--- Exercise objective ---
Could you please retype all of the entries exactly as they appear?

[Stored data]

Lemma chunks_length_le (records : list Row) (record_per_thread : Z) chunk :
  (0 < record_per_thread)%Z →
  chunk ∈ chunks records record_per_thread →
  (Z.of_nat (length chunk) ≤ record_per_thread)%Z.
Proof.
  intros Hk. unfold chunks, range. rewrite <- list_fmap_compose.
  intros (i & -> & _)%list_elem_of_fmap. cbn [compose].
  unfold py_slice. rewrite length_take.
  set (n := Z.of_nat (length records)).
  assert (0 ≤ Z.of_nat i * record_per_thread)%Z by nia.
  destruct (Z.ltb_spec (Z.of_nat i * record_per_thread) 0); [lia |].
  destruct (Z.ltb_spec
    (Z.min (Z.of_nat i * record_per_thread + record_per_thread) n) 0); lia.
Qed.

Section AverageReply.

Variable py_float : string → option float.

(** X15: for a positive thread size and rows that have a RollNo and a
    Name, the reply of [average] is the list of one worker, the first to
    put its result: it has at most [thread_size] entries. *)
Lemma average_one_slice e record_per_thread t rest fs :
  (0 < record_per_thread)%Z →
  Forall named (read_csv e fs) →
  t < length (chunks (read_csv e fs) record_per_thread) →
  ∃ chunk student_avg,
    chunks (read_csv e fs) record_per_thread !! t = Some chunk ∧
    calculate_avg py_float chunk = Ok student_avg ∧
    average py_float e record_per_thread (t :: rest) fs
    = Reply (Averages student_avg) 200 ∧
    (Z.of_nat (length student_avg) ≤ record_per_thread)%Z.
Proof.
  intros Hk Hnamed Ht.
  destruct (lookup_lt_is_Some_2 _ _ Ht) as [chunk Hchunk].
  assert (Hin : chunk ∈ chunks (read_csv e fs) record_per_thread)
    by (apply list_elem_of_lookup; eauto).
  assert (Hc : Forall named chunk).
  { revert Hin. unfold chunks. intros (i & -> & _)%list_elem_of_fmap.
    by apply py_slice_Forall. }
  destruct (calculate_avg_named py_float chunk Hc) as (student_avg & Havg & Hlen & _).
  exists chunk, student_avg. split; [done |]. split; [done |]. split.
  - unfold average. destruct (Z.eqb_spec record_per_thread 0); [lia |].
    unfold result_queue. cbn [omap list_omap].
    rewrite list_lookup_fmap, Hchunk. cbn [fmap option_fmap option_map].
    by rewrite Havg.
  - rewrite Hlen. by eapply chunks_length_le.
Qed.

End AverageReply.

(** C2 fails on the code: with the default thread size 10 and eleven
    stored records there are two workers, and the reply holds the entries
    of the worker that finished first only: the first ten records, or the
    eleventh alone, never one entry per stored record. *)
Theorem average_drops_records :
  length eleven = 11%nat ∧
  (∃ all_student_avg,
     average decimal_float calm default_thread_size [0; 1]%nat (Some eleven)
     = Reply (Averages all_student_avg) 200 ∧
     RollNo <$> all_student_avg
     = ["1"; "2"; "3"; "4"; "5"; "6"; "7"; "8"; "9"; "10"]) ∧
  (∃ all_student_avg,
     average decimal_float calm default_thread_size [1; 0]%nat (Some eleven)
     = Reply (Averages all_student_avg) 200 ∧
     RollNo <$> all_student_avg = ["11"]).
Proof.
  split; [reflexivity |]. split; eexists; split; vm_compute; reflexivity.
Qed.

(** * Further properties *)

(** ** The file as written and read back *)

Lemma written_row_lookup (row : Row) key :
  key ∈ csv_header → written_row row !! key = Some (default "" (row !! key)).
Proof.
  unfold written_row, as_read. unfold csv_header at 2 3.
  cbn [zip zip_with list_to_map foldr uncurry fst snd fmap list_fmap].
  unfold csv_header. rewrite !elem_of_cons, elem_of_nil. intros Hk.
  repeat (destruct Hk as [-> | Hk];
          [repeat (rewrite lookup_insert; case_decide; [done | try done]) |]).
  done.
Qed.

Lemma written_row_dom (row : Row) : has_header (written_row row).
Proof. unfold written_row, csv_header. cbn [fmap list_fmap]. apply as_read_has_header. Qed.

--- Solution to this exercise ---
Lemma chunks_length_le (records : list Row) (record_per_thread : Z) chunk :
  (0 < record_per_thread)%Z →
  chunk ∈ chunks records record_per_thread →
  (Z.of_nat (length chunk) ≤ record_per_thread)%Z.
Proof.
  intros Hk. unfold chunks, range. rewrite <- list_fmap_compose.
  intros (i & -> & _)%list_elem_of_fmap. cbn [compose].
  unfold py_slice. rewrite length_take.
  set (n := Z.of_nat (length records)).
  assert (0 ≤ Z.of_nat i * record_per_thread)%Z by nia.
  destruct (Z.ltb_spec (Z.of_nat i * record_per_thread) 0); [lia |].
  destruct (Z.ltb_spec
    (Z.min (Z.of_nat i * record_per_thread + record_per_thread) n) 0); lia.
Qed.

Section AverageReply.

Variable py_float : string → option float.

(** X15: for a positive thread size and rows that have a RollNo and a
    Name, the reply of [average] is the list of one worker, the first to
    put its result: it has at most [thread_size] entries. *)
Lemma average_one_slice e record_per_thread t rest fs :
  (0 < record_per_thread)%Z →
  Forall named (read_csv e fs) →
  t < length (chunks (read_csv e fs) record_per_thread) →
  ∃ chunk student_avg,
    chunks (read_csv e fs) record_per_thread !! t = Some chunk ∧
    calculate_avg py_float chunk = Ok student_avg ∧
    average py_float e record_per_thread (t :: rest) fs
    = Reply (Averages student_avg) 200 ∧
    (Z.of_nat (length student_avg) ≤ record_per_thread)%Z.
Proof.
  intros Hk Hnamed Ht.
  destruct (lookup_lt_is_Some_2 _ _ Ht) as [chunk Hchunk].
  assert (Hin : chunk ∈ chunks (read_csv e fs) record_per_thread)
    by (apply list_elem_of_lookup; eauto).
  assert (Hc : Forall named chunk).
  { revert Hin. unfold chunks. intros (i & -> & _)%list_elem_of_fmap.
    by apply py_slice_Forall. }
  destruct (calculate_avg_named py_float chunk Hc) as (student_avg & Havg & Hlen & _).
  exists chunk, student_avg. split; [done |]. split; [done |]. split.
  - unfold average. destruct (Z.eqb_spec record_per_thread 0); [lia |].
    unfold result_queue. cbn [omap list_omap].
    rewrite list_lookup_fmap, Hchunk. cbn [fmap option_fmap option_map].
    by rewrite Havg.
  - rewrite Hlen. by eapply chunks_length_le.
Qed.

End AverageReply.

(** C2 fails on the code: with the default thread size 10 and eleven
    stored records there are two workers, and the reply holds the entries
    of the worker that finished first only: the first ten records, or the
    eleventh alone, never one entry per stored record. *)
Theorem average_drops_records :
  length eleven = 11%nat ∧
  (∃ all_student_avg,
     average decimal_float calm default_thread_size [0; 1]%nat (Some eleven)
     = Reply (Averages all_student_avg) 200 ∧
     RollNo <$> all_student_avg
     = ["1"; "2"; "3"; "4"; "5"; "6"; "7"; "8"; "9"; "10"]) ∧
  (∃ all_student_avg,
     average decimal_float calm default_thread_size [1; 0]%nat (Some eleven)
     = Reply (Averages all_student_avg) 200 ∧
     RollNo <$> all_student_avg = ["11"]).
Proof.
  split; [reflexivity |]. split; eexists; split; vm_compute; reflexivity.
Qed.

(** * Further properties *)

(** ** The file as written and read back *)

Lemma written_row_lookup (row : Row) key :
  key ∈ csv_header → written_row row !! key = Some (default "" (row !! key)).
Proof.
  unfold written_row, as_read. unfold csv_header at 2 3.
  cbn [zip zip_with list_to_map foldr uncurry fst snd fmap list_fmap].
  unfold csv_header. rewrite !elem_of_cons, elem_of_nil. intros Hk.
  repeat (destruct Hk as [-> | Hk];
          [repeat (rewrite lookup_insert; case_decide; [done | try done]) |]).
  done.
Qed.

Lemma written_row_dom (row : Row) : has_header (written_row row).
Proof. unfold written_row, csv_header. cbn [fmap list_fmap]. apply as_read_has_header. Qed.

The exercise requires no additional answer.